Please quote exactly the lines below from the line containing "a :: rest =>" to the line containing "foldr insertNewestFirst [] l.", both lines included, and nothing else.

##### THE RECORDS #####

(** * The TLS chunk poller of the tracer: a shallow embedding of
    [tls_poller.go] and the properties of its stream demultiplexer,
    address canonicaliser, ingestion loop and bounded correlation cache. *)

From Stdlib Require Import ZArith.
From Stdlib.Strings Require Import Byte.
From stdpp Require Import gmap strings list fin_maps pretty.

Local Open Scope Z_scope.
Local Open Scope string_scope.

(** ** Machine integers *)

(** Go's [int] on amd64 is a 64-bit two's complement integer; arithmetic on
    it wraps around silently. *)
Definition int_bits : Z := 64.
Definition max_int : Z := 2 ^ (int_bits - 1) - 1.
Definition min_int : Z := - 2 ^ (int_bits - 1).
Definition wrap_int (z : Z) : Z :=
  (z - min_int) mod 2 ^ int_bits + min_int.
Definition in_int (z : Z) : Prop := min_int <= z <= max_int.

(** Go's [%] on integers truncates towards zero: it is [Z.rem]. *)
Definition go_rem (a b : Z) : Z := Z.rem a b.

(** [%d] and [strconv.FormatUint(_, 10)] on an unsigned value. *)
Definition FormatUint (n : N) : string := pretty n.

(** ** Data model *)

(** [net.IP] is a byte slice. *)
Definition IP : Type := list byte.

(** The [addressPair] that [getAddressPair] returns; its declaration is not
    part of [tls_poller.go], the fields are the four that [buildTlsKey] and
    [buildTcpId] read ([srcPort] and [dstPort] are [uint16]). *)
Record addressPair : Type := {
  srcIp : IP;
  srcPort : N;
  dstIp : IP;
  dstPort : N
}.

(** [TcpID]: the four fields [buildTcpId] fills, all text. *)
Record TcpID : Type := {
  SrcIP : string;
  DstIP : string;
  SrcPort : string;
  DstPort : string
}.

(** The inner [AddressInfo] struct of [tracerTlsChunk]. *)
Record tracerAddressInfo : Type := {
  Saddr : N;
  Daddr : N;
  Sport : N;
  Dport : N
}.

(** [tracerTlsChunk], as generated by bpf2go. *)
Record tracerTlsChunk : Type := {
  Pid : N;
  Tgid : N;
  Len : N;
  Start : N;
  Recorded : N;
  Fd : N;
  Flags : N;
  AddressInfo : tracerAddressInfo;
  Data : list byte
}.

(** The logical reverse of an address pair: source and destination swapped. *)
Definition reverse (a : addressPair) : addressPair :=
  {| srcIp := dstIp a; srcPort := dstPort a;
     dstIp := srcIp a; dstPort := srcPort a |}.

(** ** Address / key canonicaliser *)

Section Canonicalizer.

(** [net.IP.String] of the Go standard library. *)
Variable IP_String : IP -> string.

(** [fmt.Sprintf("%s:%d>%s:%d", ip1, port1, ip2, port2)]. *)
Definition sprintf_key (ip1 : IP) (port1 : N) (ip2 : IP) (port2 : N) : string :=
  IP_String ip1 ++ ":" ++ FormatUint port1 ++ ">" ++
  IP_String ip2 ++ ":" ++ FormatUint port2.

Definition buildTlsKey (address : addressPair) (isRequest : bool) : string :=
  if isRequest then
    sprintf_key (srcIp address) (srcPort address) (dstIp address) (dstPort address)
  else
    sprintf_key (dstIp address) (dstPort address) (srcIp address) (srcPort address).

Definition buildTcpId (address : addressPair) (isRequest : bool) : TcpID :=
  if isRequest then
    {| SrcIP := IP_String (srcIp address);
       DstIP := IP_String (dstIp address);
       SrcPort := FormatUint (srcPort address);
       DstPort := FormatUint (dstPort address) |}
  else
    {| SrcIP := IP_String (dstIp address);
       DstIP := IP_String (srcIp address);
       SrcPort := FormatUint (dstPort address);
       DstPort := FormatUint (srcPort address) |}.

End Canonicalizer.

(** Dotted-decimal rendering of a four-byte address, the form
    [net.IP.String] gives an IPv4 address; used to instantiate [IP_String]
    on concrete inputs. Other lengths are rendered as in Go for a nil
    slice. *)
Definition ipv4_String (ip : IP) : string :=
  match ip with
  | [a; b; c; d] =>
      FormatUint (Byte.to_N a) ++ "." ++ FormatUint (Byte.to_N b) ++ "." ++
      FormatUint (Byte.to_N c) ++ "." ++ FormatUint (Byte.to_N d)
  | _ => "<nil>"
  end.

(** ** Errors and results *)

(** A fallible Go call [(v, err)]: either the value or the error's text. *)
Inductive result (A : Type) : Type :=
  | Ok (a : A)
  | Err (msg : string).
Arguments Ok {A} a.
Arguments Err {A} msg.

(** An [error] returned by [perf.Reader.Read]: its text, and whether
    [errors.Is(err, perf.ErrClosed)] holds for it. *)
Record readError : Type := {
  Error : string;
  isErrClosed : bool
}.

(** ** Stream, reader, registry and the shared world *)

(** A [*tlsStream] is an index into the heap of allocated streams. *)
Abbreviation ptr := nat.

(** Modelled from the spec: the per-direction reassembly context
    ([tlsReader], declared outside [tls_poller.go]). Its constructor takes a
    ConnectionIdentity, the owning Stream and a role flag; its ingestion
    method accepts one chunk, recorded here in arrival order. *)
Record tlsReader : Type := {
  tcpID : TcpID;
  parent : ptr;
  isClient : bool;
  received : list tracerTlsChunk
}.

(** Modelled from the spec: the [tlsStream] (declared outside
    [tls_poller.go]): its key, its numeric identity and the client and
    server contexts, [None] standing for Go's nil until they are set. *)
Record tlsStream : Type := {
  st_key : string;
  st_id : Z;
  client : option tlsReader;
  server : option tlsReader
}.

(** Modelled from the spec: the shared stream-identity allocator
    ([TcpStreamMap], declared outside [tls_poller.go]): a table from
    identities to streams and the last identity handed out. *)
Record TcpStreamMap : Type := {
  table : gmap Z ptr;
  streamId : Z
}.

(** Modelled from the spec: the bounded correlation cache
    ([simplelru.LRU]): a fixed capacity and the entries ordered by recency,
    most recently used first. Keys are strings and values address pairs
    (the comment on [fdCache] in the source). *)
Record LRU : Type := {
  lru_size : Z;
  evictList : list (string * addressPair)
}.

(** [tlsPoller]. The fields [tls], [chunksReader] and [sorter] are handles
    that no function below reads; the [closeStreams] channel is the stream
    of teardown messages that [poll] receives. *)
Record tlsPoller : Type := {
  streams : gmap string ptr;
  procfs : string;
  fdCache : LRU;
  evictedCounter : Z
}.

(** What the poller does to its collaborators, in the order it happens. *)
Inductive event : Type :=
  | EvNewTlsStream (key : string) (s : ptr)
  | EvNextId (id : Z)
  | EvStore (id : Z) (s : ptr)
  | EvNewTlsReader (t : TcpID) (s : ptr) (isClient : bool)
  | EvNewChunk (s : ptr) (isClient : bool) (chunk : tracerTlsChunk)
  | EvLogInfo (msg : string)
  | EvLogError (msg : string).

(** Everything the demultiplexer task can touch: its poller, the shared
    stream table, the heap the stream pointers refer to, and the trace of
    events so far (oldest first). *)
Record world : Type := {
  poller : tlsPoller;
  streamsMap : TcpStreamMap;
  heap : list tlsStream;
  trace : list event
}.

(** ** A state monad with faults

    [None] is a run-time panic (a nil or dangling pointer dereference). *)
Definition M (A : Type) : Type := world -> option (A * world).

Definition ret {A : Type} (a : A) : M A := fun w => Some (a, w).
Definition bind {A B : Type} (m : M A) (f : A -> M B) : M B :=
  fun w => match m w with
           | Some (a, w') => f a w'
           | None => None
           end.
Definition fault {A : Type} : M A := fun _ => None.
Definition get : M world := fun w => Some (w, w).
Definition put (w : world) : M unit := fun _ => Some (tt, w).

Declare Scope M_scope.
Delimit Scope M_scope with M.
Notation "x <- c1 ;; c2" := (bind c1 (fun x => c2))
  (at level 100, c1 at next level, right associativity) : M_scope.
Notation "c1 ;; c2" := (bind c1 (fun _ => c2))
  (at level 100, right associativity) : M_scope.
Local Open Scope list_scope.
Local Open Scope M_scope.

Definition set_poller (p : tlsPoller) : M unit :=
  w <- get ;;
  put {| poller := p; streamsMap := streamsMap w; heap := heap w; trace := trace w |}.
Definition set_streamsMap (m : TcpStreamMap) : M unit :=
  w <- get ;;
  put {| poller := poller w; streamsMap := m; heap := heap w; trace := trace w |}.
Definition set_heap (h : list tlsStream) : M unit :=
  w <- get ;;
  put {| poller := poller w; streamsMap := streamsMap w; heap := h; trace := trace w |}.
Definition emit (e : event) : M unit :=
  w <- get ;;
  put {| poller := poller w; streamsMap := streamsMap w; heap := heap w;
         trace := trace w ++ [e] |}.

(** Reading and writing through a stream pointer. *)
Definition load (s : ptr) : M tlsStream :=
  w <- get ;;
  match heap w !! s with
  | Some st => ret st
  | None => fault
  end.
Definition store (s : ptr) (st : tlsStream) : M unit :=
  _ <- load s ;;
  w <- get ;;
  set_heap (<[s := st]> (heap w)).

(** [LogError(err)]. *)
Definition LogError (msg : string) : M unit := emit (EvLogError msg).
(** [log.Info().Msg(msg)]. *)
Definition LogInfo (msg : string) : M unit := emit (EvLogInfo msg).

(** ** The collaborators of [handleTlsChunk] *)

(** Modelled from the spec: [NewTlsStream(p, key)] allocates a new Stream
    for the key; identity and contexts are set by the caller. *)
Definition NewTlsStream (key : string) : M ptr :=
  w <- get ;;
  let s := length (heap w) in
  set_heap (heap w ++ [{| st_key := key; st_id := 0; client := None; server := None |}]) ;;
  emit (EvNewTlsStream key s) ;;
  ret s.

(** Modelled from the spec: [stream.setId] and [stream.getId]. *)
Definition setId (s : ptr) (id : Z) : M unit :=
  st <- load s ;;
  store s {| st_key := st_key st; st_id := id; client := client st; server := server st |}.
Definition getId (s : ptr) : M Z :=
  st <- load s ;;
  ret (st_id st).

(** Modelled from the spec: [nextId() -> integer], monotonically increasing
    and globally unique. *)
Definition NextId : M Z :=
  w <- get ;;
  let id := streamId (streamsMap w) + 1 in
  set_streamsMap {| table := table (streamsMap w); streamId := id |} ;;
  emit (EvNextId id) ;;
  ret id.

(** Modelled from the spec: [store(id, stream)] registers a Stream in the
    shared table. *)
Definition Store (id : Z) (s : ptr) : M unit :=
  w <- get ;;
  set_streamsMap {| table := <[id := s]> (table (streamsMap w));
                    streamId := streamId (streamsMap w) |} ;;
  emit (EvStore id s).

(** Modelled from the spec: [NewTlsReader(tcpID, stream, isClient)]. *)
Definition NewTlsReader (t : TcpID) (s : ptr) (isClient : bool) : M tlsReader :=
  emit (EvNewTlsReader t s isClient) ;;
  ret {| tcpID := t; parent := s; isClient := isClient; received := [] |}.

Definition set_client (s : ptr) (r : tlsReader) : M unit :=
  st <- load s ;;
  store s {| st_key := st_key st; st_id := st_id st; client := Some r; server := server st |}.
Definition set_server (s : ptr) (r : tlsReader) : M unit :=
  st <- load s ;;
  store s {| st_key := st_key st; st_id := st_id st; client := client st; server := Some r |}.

#####
##### THE RECORDS #####

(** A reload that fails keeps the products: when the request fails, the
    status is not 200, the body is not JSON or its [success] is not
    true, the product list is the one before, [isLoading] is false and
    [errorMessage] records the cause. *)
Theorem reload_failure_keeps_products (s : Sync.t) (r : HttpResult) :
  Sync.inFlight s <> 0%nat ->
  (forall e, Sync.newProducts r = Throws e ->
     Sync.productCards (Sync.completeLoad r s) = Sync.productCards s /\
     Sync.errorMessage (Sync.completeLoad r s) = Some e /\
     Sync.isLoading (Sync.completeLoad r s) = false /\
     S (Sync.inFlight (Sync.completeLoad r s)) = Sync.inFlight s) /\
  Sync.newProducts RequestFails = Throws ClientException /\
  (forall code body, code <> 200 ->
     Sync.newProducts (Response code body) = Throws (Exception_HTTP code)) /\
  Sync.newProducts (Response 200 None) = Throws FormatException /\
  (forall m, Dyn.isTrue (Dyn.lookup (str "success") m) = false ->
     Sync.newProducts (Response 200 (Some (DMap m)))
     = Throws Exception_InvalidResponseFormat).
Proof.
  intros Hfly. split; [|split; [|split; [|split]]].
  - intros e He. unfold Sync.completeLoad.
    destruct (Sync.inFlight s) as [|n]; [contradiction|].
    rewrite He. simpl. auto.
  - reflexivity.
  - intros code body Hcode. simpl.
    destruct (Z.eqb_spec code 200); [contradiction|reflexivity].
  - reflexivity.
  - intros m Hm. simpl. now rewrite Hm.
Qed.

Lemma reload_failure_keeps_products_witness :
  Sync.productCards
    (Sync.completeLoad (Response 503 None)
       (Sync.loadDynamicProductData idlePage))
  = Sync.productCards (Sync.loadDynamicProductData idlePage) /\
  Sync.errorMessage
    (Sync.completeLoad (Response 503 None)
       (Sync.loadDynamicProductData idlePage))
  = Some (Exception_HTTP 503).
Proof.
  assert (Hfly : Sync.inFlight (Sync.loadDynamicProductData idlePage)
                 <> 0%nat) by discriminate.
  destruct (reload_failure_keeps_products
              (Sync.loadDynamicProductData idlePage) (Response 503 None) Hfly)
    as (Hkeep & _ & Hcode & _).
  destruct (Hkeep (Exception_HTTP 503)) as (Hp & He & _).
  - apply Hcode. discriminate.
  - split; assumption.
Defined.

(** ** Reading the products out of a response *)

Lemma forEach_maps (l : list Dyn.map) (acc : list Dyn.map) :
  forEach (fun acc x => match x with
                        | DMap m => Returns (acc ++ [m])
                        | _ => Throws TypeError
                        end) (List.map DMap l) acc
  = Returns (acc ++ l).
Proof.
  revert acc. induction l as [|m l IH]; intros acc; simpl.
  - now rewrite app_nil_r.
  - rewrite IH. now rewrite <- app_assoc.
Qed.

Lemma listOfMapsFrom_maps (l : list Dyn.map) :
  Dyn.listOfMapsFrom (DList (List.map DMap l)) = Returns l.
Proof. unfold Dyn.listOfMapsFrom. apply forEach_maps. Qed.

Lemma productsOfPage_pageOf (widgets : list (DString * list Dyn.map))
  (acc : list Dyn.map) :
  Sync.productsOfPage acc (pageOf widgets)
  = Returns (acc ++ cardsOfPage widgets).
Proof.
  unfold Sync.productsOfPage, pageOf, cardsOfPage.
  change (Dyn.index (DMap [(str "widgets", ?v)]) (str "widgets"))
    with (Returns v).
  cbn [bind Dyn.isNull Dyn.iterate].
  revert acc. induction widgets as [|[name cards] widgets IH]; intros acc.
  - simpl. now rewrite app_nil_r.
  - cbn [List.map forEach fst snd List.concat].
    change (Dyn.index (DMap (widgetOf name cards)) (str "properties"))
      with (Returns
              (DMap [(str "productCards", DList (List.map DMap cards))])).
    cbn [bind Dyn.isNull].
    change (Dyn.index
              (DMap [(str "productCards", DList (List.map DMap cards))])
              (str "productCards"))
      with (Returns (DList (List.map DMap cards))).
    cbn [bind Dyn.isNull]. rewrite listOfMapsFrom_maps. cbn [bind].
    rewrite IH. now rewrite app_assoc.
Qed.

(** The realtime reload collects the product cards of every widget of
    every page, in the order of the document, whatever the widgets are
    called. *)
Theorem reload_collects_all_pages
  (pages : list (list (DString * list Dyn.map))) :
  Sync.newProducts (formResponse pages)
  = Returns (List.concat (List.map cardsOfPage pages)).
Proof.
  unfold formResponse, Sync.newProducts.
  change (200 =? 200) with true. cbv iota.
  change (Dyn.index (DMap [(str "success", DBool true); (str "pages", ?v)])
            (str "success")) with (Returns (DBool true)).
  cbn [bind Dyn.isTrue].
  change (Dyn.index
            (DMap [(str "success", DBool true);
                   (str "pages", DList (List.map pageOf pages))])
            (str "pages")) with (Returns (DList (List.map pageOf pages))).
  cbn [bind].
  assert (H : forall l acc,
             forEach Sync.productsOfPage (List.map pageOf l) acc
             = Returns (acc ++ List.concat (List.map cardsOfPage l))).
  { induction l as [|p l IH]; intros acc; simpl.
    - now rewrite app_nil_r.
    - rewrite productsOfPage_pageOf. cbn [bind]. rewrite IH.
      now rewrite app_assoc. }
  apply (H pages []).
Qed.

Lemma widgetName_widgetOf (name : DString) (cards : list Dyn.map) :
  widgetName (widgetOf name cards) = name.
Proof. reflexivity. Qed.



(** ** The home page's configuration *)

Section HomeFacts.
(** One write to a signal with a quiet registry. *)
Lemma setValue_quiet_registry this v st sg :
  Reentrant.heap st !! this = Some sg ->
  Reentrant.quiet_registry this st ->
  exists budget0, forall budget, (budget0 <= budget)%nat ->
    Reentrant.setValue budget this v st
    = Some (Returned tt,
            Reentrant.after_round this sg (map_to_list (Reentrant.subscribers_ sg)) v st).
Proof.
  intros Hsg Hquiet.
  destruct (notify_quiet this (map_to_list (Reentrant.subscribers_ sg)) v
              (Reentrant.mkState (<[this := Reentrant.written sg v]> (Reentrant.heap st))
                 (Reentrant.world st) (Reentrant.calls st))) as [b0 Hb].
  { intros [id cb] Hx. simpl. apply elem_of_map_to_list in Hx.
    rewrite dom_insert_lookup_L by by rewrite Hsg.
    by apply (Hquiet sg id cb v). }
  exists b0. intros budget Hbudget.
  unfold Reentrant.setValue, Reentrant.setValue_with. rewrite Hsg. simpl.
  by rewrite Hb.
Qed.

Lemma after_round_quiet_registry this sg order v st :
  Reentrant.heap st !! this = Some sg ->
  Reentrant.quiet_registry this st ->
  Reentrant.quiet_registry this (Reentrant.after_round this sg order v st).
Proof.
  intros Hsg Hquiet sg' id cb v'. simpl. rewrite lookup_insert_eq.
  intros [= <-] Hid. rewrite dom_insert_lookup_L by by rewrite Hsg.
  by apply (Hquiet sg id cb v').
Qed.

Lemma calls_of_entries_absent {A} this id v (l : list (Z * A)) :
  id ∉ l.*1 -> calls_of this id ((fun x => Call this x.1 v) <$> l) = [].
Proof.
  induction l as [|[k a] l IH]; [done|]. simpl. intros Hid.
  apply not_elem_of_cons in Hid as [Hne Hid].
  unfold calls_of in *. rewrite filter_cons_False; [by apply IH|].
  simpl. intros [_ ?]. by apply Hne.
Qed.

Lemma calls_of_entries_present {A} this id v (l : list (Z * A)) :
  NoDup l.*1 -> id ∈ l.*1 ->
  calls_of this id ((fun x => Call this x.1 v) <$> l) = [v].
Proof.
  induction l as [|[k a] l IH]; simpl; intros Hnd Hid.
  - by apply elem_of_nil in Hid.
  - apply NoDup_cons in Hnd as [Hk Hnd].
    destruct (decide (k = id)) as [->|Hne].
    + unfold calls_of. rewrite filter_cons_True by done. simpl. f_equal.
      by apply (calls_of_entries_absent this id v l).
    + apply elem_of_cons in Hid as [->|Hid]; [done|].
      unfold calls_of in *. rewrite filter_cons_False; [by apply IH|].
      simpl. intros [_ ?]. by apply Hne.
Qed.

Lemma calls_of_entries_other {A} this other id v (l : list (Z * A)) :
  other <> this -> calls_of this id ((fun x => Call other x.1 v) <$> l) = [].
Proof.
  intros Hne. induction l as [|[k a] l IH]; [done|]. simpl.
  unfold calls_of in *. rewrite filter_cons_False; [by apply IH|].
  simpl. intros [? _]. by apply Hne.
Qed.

#####
##### THE RECORDS #####

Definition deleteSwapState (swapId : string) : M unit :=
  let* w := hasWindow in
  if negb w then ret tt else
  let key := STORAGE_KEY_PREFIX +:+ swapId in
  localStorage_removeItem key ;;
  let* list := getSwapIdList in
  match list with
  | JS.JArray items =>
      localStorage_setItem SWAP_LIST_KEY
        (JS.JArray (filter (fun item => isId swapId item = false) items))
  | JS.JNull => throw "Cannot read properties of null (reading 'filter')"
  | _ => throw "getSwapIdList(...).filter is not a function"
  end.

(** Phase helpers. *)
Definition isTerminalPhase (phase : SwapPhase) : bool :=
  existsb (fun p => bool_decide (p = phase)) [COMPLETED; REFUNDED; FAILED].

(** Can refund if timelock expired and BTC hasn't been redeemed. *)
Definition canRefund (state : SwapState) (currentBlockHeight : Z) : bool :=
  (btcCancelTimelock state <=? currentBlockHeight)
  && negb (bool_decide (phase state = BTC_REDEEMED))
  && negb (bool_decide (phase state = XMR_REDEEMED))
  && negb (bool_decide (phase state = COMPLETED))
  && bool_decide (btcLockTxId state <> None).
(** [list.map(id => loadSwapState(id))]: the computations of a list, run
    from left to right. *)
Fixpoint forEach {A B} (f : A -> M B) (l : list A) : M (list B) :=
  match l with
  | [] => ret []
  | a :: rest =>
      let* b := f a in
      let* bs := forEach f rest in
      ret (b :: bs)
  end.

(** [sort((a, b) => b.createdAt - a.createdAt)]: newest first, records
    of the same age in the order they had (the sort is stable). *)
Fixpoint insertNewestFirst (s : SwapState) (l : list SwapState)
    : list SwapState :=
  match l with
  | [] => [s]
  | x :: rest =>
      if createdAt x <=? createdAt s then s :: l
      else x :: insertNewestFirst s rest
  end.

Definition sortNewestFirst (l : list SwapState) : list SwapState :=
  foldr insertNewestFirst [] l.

#####

WRITTEN ANSWER:
  | a :: rest =>
      let* b := f a in
      let* bs := forEach f rest in
      ret (b :: bs)
  end.

(** [sort((a, b) => b.createdAt - a.createdAt)]: newest first, records
    of the same age in the order they had (the sort is stable). *)
Fixpoint insertNewestFirst (s : SwapState) (l : list SwapState)
    : list SwapState :=
  match l with
  | [] => [s]
  | x :: rest =>
      if createdAt x <=? createdAt s then s :: l
      else x :: insertNewestFirst s rest
  end.

Definition sortNewestFirst (l : list SwapState) : list SwapState :=
  foldr insertNewestFirst [] l.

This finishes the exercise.